The SPM-2200 Tubular Reactor Process Simulation can be configured to react any two gases. The reaction can be exothermic or endothermic. The default configuration catalytically reacts ethylene (reactant A) with benzene (reactant B), an exothermic reaction, to produce ethylbenzene (product C), an intermediate chemical used in the manufacture of styrene monomer. There are no side or competing reactions simulated.
Reactants A and B are fed to the inlet of the tubular reactor where they are completely mixed before entering the catalyst packed reactor tubes.
Reactant A feedstock is assumed to come from a typical refinery FCC. Consequently, there is a substantial concentration of inerts in the feed. Since the reaction is highly exothermic, the inerts serve to dilute the feed and aid in preventing a reactor run-away.
Reactant B feedstock is assumed to be of the highest available industrial grade and is therefore effectively 100% pure for the purposes of this simulation.

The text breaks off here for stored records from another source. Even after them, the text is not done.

(** Property X12: [Release()] during a task. From line 165 with [m_bWork]
    false, the worker releases the finished handle, leaves the loop at line
    133 with the lock released at line 162, and line 168 unlocks a lock it
    does not own: the worker faults there, [SafeRelease] is not reached and
    every queued handle stays allocated. *)
Theorem X12_hard_stop_during_a_task_ends_in_lock_error
    (ls : list label) (s : State) (f : addr) :
  run ls CServiceThread_new = Some s →
  pc s = W165 f →
  m_bWork s = false →
  Wait_run 3 s =
    set_pc (WFault LockError)
      (set_heap (delete f (heap s)) (log [EvRelease f] s)) ∧
  (∀ p, p ∈ m_WorkQueue s → is_Some (heap (Wait_run 3 s) !! p)).
Proof.
  intros Hr Hpc Hw.
  destruct (reachable_invs _ _ Hr) as (_ & Hu & _ & Hh & _).
  assert (Hal : alive s = true) by (unfold alive; by rewrite Hpc).
  destruct (Hh Hal) as (Hnd & Hdom & _).
  assert (Hm : m_Mutex s ≠ Some Worker) by (apply Hu; by rewrite Hpc).
  assert (Hpq : pending s = f :: m_WorkQueue s)
    by (unfold pending; by rewrite Hpc).
  rewrite Hpq in *.
  destruct (proj2 (Hdom f)) as [fn Hfn]; [left|].
  assert (E : Wait_run 3 s =
              set_pc (WFault LockError)
                (set_heap (delete f (heap s)) (log [EvRelease f] s))).
  { erewrite Wait_run_S.
    2:{ unfold Wait_step. rewrite Hpc. cbn zeta.
        rewrite (Function_Release_live _ _ _ Hfn).
        replace (faulted _) with false
          by (symmetry; unfold faulted; simpl; by rewrite Hpc).
        reflexivity. }
    erewrite Wait_run_S by (unfold Wait_step; simpl; by rewrite Hw).
    match goal with
    | |- Wait_run 1 ?x = _ =>
        assert (Wait_step x = Some (set_pc (WFault LockError) x)) as H3
    end.
    { unfold Wait_step, unlock_then, owns_lock.
      cbn [pc set_pc set_heap log m_Mutex].
      by destruct (m_Mutex s) as [[|t]|]. }
    erewrite Wait_run_S by exact H3. reflexivity. }
  split; [done|]. rewrite E. simpl. intros p Hp.
  apply lookup_delete_is_Some. split.
  - intros <-. by apply NoDup_cons in Hnd as [? _].
  - apply Hdom. by right.
Qed.

Lemma X12_hard_stop_during_a_task_ends_in_lock_error_witness :
  ∃ s,
    run (sched_post 0 (PostFH (Closure 1) (Some 7)) ++ repeat LWait 7
         ++ sched_post 1 (PostFH (Closure 2) (Some 7))
         ++ [LRelease 2; LWait])
        CServiceThread_new = Some s ∧
    pc s = W165 0 ∧
    m_bWork s = false ∧
    Wait_run 3 s =
      set_pc (WFault LockError)
        (set_heap (delete 0 (heap s)) (log [EvRelease 0] s)) ∧
    (∀ p, p ∈ m_WorkQueue s → is_Some (heap (Wait_run 3 s) !! p)).
Proof.
  reached Hr. split; [reflexivity|]. split; [reflexivity|].
  exact (X12_hard_stop_during_a_task_ends_in_lock_error _ _ 0 Hr eq_refl eq_refl).
Defined.

(** Property X13: a stop request of either kind to a worker that sleeps
    on an empty queue with the mutex free ends in five steps of the worker
    with the instance destroyed and nothing else changed. *)
Theorem X13_stop_of_an_idle_worker (s : State) (stop : State → State) :
  pc s = W140_sleep →
  m_Mutex s = None →
  m_WorkQueue s = [] →
  stop = Release ∨ stop = ReleaseAfterWork →
  Wait_run 5 (stop s) = set_pc WDone (stop s).
Proof.
  destruct s as [qq mu b w dl hp nx c0 tr].
  cbn [pc m_bWork m_Mutex m_WorkQueue heap m_bDeleteLater m_bBusy next trace].
  intros -> -> -> [-> | ->]; unfold Release, ReleaseAfterWork, notify_all;
    cbn [pc set_work set_deleteLater m_WorkQueue m_Mutex m_bBusy m_bWork
         m_bDeleteLater heap next trace set_pc].
  - do 2 (erewrite Wait_run_S by (unfold Wait_step; cbn; reflexivity)).
    destruct dl.
    + do 2 (erewrite Wait_run_S
              by (unfold Wait_step; cbn; rewrite ?Clear_loop_eq; reflexivity)).
      by rewrite Wait_run_stuck.
    + do 3 (erewrite Wait_run_S
              by (unfold Wait_step; cbn; rewrite ?Clear_loop_eq; reflexivity)).
      reflexivity.
  - do 2 (erewrite Wait_run_S by (unfold Wait_step; cbn; reflexivity)).
    do 2 (erewrite Wait_run_S
            by (unfold Wait_step; cbn; rewrite ?Clear_loop_eq; reflexivity)).
    by rewrite Wait_run_stuck.
Qed.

The reactor tubes are sized to convert all of reactant A to product. The inlet molar ratio of reactant B to reactant A is maintained at 3.25 to 1.

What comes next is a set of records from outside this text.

Lemma held_socket_live_witness :
  reachable reconnecting ∧ webSocket (this reconnecting) = Some 0%nat ∧
  exists sock,
    sockets reconnecting !! 0%nat = Some sock ∧
    handlers sock = LiveHandlers ∧
    readyState sock <> CONNECTING.
Proof.
  split; [exact reconnecting_reachable|]. split; [reflexivity|].
  apply (held_socket_live reconnecting 0 reconnecting_reachable).
  reflexivity.
Defined.

(** ** The addresses of the service *)

Lemma retry_connect_addresses k r w :
  addresses (this (retry_connect k r w)) = addresses (this w).
Proof.
  unfold retry_connect.
  destruct (webSocket (this (suspend k Returned w))); reflexivity.
Qed.

Lemma retry_delay_addresses k r w :
  addresses (this (retry_delay k r w)) = addresses (this w).
Proof.
  unfold retry_delay. destruct (_ <? _); [reflexivity|].
  apply retry_connect_addresses.
Qed.

Lemma retry_addresses after w :
  addresses (this (retry after w)) = addresses (this w).
Proof.
  unfold retry. set (w1 := set_retries _ w).
  destruct (onWebSocketRetry (this w1)); [reflexivity|].
  now rewrite retry_delay_addresses.
Qed.

Lemma Step_addresses w w' : Step w w' -> addresses (this w') = addresses (this w).
Proof.
  intros H.
  destruct H as [i| |i|h|h|ms|s sock Hl Hr Hh|s sock Hl Hr Hh
                 |s sock err Hl Hr Hh|s sock Hl Hr Hh
                 |s sock Hl Hr Hh|s sock data hook Hl Hr Hh
                 |k r res Hl Hs|k r since ms Hl Hs Hd]; try reflexivity.
  - unfold openWebSocket. destruct (webSocket (this w)); reflexivity.
  - unfold closeWebSocket. destruct (webSocket (this w)); reflexivity.
  - unfold setWebSocketInterval.
    destruct (webSocket (this w)); [destruct i|]; reflexivity.
  - now rewrite retry_addresses.
  - unfold onclose.
    destruct (webSocket (this (update_socket s (set_readyState CLOSED) w)));
      [|reflexivity].
    now rewrite retry_addresses.
  - destruct (deliver_state w data hook) as (Ht & _). now rewrite Ht.
  - unfold retry_after_hook. destruct res as [v|error].
    + destruct (strictly_false v); [reflexivity|]. apply retry_delay_addresses.
    + now rewrite retry_delay_addresses.
  - apply retry_connect_addresses.
Qed.

Lemma run_addresses es : forall w w',
  run es w = Some w' -> addresses (this w') = addresses (this w).
Proof.
  induction es as [|e es IH]; intros w w' Hrun; simpl in Hrun.
  - now inversion Hrun.
  - destruct (step e w) as [w1|] eqn:Hstep; simpl in Hrun; [|discriminate].
    rewrite (IH w1 w' Hrun). exact (Step_addresses w w1 (step_Step e w w1 Hstep)).
Qed.

(** X12. The three addresses are derived from the prefix once, by the
    constructor, and nothing that happens to the service afterwards
    changes them: the card list is at [/], the version at [/version] and
    the WebSocket at [/ws] of the same host, with the scheme [ws:] for a
    prefix of scheme [http:], [wss:] for [https:], and the scheme of the
    prefix otherwise. *)
Theorem service_addresses (p : option URL) (t0 : Z) (es : list Event) (w : World) :
  run es (initial p t0) = Some w ->
  let prefix := default default_urlPrefix p in
  urlPrefix (this w) = prefix ∧
  apiGetCardList (this w) = new_URL "/" prefix ∧
  apiGetVersion (this w) = new_URL "/version" prefix ∧
  apiWebsocket (this w)
  = {| protocol := upgraded (protocol prefix); host := host prefix;
       pathname := "/ws"; searchParams := [] |}.
Proof.
  intros Hrun prefix. apply run_addresses in Hrun.
  unfold addresses in Hrun. simpl in Hrun. fold prefix in Hrun.
  injection Hrun as H1 H2 H3 H4.
  split; [exact H1|]. split; [exact H2|]. split; [exact H3|].
  rewrite H4. unfold upgraded.
  destruct (String.eqb (protocol prefix) "http:"); [reflexivity|].
  destruct (String.eqb (protocol prefix) "https:"); reflexivity.
Qed.

Lemma service_addresses_witness :
  let w := reconnecting in
  apiGetVersion (this w)
  = {| protocol := "http:"; host := "127.0.0.1:12345";
       pathname := "/version"; searchParams := [] |} ∧
  apiWebsocket (this w)
  = {| protocol := "ws:"; host := "127.0.0.1:12345";
       pathname := "/ws"; searchParams := [] |}.
Proof.
  assert (Hrun : run [Call_openWebSocket None; Socket_open 0%nat; Elapse 5;
                      Socket_close 0%nat; Elapse 1000; Sleep_over 0%nat]
                   (initial None 0) = Some reconnecting)
    by (vm_compute; reflexivity).
  destruct (service_addresses None 0 _ reconnecting Hrun) as (_ & _ & Hv & Hw).
  split; [exact Hv | exact Hw].
Defined.

(** ** The first connection *)

Lemma rejection_NetworkError error url :
  instanceof_NetworkError (rejection error url) = true ∧
  instanceof_TimeoutError (rejection error url) = false.
Proof.
  unfold rejection. destruct error as [e|]; [|split; reflexivity].
  destruct (has_name_and_message e); [|split; reflexivity].
  destruct e as [n m|[] n m|d|m|m|m]; split; reflexivity.
Qed.

(** X3. When the first connection of [openWebSocket] cannot be
    established, the promise of the call is rejected with a
    [NetworkError] that is no [TimeoutError] (naming the address when the
    event carries no error), and that is all: the handle stays as it is,
    no [retry] is started and no socket constructed. *)
Theorem first_connection_fails (w : World) (s : nat) (sock : WebSocket)
    (error : option Thrown) :
  sockets w !! s = Some sock ->
  readyState sock = CONNECTING ->
  handlers sock = OpeningHandlers ->
  exists w' e,
    step (Socket_error s error) w = Some w' ∧
    output w' = openWebSocket_rejected s e :: output w ∧
    instanceof_NetworkError e = true ∧
    instanceof_TimeoutError e = false ∧
    (error = None -> e = NetworkError (CannotConnect (ws_url sock))) ∧
    this w' = this w ∧
    retries w' = retries w ∧
    reconnects w' = reconnects w ∧
    sockets w' = alter (set_readyState CLOSED) s (sockets w).
Proof.
  intros Hl Hr Hh.
  exists (emit (openWebSocket_rejected s (rejection error (ws_url sock)))
            (update_socket s (set_readyState CLOSED) w)),
         (rejection error (ws_url sock)).
  split; [simpl; rewrite Hl; simpl; rewrite Hr, Hh; reflexivity|].
  split; [reflexivity|].
  destruct (rejection_NetworkError error (ws_url sock)) as [Hn Ht].
  split; [exact Hn|]. split; [exact Ht|].
  split; [intros ->; reflexivity|]. repeat split.
Qed.

Lemma first_connection_fails_witness :
  exists w',
    step (Socket_error 0 None) just_called = Some w' ∧
    isWebSocketRunning w' = false ∧ retries w' = [] ∧
    length (sockets w') = 1%nat.
Proof.
  destruct (first_connection_fails just_called 0
              {| ws_url := address_of (apiWebsocket (constructor None)) (Some 3);
                 readyState := CONNECTING; handlers := OpeningHandlers;
                 made_by := None |} None)
    as (w' & e & Hstep & _ & _ & _ & _ & Hthis & Hretries & _ & Hsockets);
    try reflexivity.
  exists w'. split; [exact Hstep|].
  unfold isWebSocketRunning. rewrite Hthis, Hretries, Hsockets.
  repeat split.
Defined.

The product stream is purified downstream of the reactor through a
series of distillation columns. The inerts are vented, recompressed, and
used as a fuel gas elsewhere in the plant. Reactant B is recovered,
purified, and recycled back to the reactor. The purification of the
product stream is outside the scope of this simulation.
The reactant A feed flow loop is outfitted with a composition analyzer (AI-301) that measures weight percent A, the balance being inerts. The supply temperature and pressure are indicated by TI-301 and PI-301 respectively. The feed block valve can be opened and closed with switch HV-301. Reactant A flow to the reactor is modulated by flow controller FIC-311.
The reactant B feed flow loop is outfitted with a composition analyzer (AI-302) that measures weight percent B, the balance being inerts. The supply temperature and pressure are indicated by TI-302 and PI-302 respectively. The feed block valve can be opened and closed with switch HV-302. Reactant B flow to the reactor is modulated by flow controller FIC-312.
Inlet and outlet reactor temperatures are indicated by TI-311 and TIC-323 respectively. TIC-323 controls the outlet reactor temperature by modulating the cooling and heating flows to the reactor jacket, indicated by FI-304 and FI-305 respectively. Total flow through the reactor jacket is indicated by FI-306. Cooling flow inlet temperature is indicated by TI-304, heating flow inlet temperature is indicated by TI-305, and reactor jacket outlet flow temperature is indicated by TI-306. The cooling flow block valve can be opened and closed with switch HV-304, the heating flow block valve can be opened and closed with switch HV-305, and the reactor jacket effluent block valve can be opened and closed with switch HV-306.
The reactor inlet pressure is indicated by PI-313. Reactor pressure is controlled by PIC-323 which modulates the reactor effluent flow, indicated by FI-323. The reactor effluent block valve can be opened and closed with switch HV-303. Product discharge pressure is indicated by PI-303.
Reactor inlet compositions are indicated by AI-311 (WT% A), AI-312 (WT% B), and AI-313 (WT% C). Reactor outlet compositions are indicated by AI-321 (WT% A), AI-322 (WT% B), and AI-323 (WT% C). Inerts compositions can be determined by difference.